● **EXERCISE REQUIREMENTS**:
Reproduce the entries below exactly, but only from the line containing "- cbn [app for_entries length]." to the line containing "Lemma for_entries_grows (todo", inclusive.

Collected data entries:
#####
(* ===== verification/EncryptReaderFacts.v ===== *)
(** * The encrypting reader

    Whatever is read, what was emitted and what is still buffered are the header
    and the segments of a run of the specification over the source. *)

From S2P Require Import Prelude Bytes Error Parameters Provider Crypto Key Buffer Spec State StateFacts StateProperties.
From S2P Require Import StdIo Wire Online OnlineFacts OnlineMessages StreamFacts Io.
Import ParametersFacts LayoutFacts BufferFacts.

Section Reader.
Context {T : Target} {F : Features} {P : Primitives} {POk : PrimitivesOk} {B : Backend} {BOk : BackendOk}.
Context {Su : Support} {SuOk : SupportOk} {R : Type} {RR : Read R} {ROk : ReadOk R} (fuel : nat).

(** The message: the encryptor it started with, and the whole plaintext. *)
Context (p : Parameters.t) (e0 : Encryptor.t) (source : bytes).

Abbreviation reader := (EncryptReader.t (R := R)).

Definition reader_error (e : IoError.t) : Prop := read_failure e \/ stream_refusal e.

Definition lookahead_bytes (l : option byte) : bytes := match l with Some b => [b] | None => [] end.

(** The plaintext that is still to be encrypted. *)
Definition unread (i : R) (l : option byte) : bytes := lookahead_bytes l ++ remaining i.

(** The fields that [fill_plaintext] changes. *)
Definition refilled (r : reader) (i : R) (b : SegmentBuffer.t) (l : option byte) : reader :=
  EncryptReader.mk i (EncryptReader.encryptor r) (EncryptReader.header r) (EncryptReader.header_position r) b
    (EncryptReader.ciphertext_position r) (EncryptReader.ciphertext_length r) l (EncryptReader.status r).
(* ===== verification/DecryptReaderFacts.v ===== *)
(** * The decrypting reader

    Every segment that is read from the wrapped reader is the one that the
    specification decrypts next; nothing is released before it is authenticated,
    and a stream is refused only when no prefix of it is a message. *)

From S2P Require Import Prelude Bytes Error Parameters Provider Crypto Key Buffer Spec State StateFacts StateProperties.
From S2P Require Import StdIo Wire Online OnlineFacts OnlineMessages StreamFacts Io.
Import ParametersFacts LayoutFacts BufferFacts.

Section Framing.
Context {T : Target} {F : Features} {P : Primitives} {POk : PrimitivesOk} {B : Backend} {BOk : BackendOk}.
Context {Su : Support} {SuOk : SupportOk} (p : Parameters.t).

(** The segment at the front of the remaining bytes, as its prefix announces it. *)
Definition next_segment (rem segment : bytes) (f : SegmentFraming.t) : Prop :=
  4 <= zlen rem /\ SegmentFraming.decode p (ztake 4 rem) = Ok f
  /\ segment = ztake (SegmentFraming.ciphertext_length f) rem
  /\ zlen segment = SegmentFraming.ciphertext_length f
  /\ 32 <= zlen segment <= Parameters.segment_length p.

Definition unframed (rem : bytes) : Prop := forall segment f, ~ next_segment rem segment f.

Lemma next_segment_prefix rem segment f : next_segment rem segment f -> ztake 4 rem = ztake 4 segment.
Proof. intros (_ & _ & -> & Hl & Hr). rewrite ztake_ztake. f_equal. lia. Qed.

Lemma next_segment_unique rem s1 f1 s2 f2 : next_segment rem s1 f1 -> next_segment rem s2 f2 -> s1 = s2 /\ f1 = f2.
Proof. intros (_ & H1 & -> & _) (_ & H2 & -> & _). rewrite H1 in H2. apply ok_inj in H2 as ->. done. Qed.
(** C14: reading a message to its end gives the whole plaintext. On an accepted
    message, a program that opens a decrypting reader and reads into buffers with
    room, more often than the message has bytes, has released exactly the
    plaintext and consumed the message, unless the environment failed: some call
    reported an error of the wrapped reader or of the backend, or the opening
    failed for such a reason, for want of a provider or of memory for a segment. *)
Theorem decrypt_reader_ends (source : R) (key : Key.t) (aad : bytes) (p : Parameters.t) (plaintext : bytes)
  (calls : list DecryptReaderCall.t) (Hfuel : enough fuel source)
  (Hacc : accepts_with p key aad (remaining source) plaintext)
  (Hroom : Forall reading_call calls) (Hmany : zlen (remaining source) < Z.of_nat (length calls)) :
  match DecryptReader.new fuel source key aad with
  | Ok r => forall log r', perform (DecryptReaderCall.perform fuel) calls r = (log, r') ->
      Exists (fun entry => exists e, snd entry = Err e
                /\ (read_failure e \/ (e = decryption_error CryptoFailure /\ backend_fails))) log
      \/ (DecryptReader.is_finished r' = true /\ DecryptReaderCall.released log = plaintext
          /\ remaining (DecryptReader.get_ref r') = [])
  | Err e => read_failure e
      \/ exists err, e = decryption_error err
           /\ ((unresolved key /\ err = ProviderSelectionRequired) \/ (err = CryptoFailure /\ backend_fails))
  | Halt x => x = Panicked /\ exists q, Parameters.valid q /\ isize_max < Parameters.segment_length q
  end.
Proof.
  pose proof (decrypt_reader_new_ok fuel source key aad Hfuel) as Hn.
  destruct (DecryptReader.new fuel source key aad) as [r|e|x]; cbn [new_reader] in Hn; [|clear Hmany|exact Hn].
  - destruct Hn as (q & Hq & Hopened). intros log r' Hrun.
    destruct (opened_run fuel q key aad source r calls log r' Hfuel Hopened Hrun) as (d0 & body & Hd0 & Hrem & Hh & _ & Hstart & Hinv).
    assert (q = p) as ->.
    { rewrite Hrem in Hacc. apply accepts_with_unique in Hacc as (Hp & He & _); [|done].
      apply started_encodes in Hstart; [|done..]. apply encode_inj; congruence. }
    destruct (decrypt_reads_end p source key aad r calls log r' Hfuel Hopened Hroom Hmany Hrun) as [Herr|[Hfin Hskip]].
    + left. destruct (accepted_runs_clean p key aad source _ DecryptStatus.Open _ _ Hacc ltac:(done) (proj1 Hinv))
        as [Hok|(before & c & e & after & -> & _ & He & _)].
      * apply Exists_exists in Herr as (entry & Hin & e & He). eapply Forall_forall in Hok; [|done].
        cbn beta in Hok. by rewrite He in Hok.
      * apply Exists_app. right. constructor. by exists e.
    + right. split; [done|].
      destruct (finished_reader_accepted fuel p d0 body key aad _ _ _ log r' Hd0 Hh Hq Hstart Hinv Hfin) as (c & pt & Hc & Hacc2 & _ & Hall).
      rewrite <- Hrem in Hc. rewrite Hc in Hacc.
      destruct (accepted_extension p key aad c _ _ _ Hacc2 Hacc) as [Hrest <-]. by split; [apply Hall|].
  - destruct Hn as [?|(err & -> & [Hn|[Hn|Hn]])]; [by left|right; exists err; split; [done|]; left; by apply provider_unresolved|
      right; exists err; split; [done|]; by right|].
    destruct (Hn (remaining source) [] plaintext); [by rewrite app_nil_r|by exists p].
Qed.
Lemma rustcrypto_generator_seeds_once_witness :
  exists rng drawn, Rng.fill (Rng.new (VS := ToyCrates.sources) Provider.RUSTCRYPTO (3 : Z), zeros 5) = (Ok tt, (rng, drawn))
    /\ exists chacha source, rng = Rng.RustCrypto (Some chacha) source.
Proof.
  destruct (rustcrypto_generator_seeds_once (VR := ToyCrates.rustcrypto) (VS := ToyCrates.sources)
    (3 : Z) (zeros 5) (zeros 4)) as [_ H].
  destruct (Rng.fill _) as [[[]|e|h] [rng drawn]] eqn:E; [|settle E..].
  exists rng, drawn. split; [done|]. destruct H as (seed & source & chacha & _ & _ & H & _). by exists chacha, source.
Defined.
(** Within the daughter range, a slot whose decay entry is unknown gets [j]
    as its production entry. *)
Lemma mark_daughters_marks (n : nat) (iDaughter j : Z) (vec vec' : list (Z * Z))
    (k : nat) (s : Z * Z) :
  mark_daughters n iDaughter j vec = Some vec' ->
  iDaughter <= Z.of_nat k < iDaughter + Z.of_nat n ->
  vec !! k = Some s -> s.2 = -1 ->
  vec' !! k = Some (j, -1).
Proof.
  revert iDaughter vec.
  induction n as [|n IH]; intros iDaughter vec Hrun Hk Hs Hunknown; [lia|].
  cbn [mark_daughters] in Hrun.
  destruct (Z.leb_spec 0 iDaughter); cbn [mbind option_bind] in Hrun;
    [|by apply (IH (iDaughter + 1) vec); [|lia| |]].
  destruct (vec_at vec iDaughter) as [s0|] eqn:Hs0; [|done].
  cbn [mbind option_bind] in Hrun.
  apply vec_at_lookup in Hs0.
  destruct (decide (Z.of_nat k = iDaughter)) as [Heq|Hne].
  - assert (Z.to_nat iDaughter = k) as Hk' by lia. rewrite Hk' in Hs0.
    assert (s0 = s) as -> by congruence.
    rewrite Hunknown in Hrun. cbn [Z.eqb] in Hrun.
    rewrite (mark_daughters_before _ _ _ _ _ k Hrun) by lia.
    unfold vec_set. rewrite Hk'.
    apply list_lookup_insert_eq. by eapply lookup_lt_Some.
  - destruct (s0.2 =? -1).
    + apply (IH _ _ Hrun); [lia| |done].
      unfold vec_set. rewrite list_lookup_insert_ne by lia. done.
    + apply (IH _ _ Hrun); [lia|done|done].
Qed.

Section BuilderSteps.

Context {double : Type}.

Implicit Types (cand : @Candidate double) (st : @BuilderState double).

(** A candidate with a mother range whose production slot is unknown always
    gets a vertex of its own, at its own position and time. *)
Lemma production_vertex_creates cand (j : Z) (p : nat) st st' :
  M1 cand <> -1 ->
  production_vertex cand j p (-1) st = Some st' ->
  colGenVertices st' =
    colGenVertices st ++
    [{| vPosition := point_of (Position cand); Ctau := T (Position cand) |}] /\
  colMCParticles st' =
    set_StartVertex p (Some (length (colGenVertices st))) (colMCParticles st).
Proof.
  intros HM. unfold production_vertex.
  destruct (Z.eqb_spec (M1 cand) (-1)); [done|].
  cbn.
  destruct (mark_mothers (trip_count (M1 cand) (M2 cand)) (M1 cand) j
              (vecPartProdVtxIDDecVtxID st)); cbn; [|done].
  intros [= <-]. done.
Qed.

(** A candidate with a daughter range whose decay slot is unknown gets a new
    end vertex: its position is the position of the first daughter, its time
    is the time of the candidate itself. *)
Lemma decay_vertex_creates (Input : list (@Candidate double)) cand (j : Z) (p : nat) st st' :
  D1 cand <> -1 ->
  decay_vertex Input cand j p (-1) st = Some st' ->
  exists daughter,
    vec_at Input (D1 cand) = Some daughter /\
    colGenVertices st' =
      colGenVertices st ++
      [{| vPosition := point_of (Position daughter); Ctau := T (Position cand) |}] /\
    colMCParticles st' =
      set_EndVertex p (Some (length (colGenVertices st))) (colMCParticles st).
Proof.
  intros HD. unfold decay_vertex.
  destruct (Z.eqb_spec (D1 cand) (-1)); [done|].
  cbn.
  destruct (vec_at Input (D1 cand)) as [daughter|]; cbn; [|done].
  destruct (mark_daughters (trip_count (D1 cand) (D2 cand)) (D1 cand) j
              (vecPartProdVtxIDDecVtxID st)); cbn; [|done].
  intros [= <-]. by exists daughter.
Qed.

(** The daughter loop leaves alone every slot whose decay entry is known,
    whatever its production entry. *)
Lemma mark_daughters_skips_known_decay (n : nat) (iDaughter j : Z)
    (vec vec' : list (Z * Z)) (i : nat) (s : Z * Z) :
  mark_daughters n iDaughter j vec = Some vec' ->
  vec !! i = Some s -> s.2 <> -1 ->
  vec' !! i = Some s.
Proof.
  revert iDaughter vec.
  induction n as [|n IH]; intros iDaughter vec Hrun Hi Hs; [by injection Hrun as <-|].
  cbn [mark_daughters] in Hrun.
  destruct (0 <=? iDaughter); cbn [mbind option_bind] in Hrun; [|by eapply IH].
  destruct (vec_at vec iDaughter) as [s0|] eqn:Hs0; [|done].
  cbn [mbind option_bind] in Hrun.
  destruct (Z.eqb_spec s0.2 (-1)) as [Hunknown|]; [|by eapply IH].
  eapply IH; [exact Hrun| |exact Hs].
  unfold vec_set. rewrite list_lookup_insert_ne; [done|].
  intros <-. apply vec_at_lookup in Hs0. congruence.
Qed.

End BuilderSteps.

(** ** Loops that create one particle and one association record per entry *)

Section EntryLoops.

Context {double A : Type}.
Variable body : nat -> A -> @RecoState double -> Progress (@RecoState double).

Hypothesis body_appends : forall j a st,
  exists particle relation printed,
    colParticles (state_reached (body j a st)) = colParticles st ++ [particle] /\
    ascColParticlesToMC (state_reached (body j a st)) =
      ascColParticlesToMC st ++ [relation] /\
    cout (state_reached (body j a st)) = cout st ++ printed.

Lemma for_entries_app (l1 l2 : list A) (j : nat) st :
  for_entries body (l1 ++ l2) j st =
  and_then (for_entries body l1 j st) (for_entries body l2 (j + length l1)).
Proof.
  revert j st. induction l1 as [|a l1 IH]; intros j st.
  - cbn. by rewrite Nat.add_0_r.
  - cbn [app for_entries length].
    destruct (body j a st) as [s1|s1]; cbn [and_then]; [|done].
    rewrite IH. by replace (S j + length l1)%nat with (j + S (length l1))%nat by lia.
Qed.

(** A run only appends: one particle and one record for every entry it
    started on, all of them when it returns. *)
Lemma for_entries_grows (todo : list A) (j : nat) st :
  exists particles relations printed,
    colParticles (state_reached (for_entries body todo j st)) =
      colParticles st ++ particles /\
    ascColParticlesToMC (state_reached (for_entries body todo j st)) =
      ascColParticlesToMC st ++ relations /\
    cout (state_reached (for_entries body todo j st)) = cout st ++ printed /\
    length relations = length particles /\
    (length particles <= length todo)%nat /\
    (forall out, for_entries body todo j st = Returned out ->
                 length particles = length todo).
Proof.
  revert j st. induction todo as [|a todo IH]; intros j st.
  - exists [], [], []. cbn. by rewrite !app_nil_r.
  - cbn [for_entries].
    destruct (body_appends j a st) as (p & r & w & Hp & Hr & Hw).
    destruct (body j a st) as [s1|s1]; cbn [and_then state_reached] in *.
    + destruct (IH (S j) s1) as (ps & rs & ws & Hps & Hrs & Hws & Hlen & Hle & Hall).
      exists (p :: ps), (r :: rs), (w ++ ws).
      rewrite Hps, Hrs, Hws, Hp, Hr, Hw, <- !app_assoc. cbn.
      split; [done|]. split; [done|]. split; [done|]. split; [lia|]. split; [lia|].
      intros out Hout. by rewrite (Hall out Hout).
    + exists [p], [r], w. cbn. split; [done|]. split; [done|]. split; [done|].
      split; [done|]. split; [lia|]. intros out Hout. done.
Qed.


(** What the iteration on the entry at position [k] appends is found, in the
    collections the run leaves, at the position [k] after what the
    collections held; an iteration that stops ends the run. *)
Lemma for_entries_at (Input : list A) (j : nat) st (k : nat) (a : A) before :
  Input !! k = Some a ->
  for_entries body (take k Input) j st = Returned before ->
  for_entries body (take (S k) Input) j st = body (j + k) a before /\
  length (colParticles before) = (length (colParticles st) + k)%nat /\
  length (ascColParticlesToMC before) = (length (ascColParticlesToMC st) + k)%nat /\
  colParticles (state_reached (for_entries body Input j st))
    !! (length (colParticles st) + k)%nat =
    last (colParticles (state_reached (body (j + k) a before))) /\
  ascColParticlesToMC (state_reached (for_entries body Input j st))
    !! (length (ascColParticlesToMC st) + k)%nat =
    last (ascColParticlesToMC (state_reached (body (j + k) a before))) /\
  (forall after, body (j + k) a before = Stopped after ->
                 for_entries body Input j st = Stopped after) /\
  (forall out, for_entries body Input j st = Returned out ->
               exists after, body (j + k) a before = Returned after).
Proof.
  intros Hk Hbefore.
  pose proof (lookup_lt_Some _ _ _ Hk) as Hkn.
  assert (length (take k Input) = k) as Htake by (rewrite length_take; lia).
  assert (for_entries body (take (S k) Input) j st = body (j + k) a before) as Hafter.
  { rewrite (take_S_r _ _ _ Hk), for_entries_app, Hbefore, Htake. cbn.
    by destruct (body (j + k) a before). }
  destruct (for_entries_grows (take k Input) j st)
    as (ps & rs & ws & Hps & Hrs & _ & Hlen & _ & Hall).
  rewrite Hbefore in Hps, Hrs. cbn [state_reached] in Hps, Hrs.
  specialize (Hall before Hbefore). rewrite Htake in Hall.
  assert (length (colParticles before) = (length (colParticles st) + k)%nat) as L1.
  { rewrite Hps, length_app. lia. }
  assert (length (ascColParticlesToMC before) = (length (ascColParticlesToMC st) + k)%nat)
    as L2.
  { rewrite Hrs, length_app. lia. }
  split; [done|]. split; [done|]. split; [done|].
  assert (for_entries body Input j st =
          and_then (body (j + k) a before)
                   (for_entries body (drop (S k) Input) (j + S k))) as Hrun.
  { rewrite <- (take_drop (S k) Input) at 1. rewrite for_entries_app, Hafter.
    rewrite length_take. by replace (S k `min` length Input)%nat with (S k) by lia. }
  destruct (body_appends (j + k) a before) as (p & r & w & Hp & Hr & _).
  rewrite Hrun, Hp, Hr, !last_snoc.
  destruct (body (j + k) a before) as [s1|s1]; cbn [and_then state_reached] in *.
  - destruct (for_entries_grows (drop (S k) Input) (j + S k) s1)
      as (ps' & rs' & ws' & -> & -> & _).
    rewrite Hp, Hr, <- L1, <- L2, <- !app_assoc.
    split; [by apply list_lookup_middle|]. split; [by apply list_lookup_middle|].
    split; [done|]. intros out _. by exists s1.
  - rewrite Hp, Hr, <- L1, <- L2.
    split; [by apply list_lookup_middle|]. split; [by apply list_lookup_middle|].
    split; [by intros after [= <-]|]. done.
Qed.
#####
● **RESPONSE AREA**:
  - cbn [app for_entries length].
    destruct (body j a st) as [s1|s1]; cbn [and_then]; [|done].
    rewrite IH. by replace (S j + length l1)%nat with (j + S (length l1))%nat by lia.
Qed.

(** A run only appends: one particle and one record for every entry it
    started on, all of them when it returns. *)
Lemma for_entries_grows (todo : list A) (j : nat) st :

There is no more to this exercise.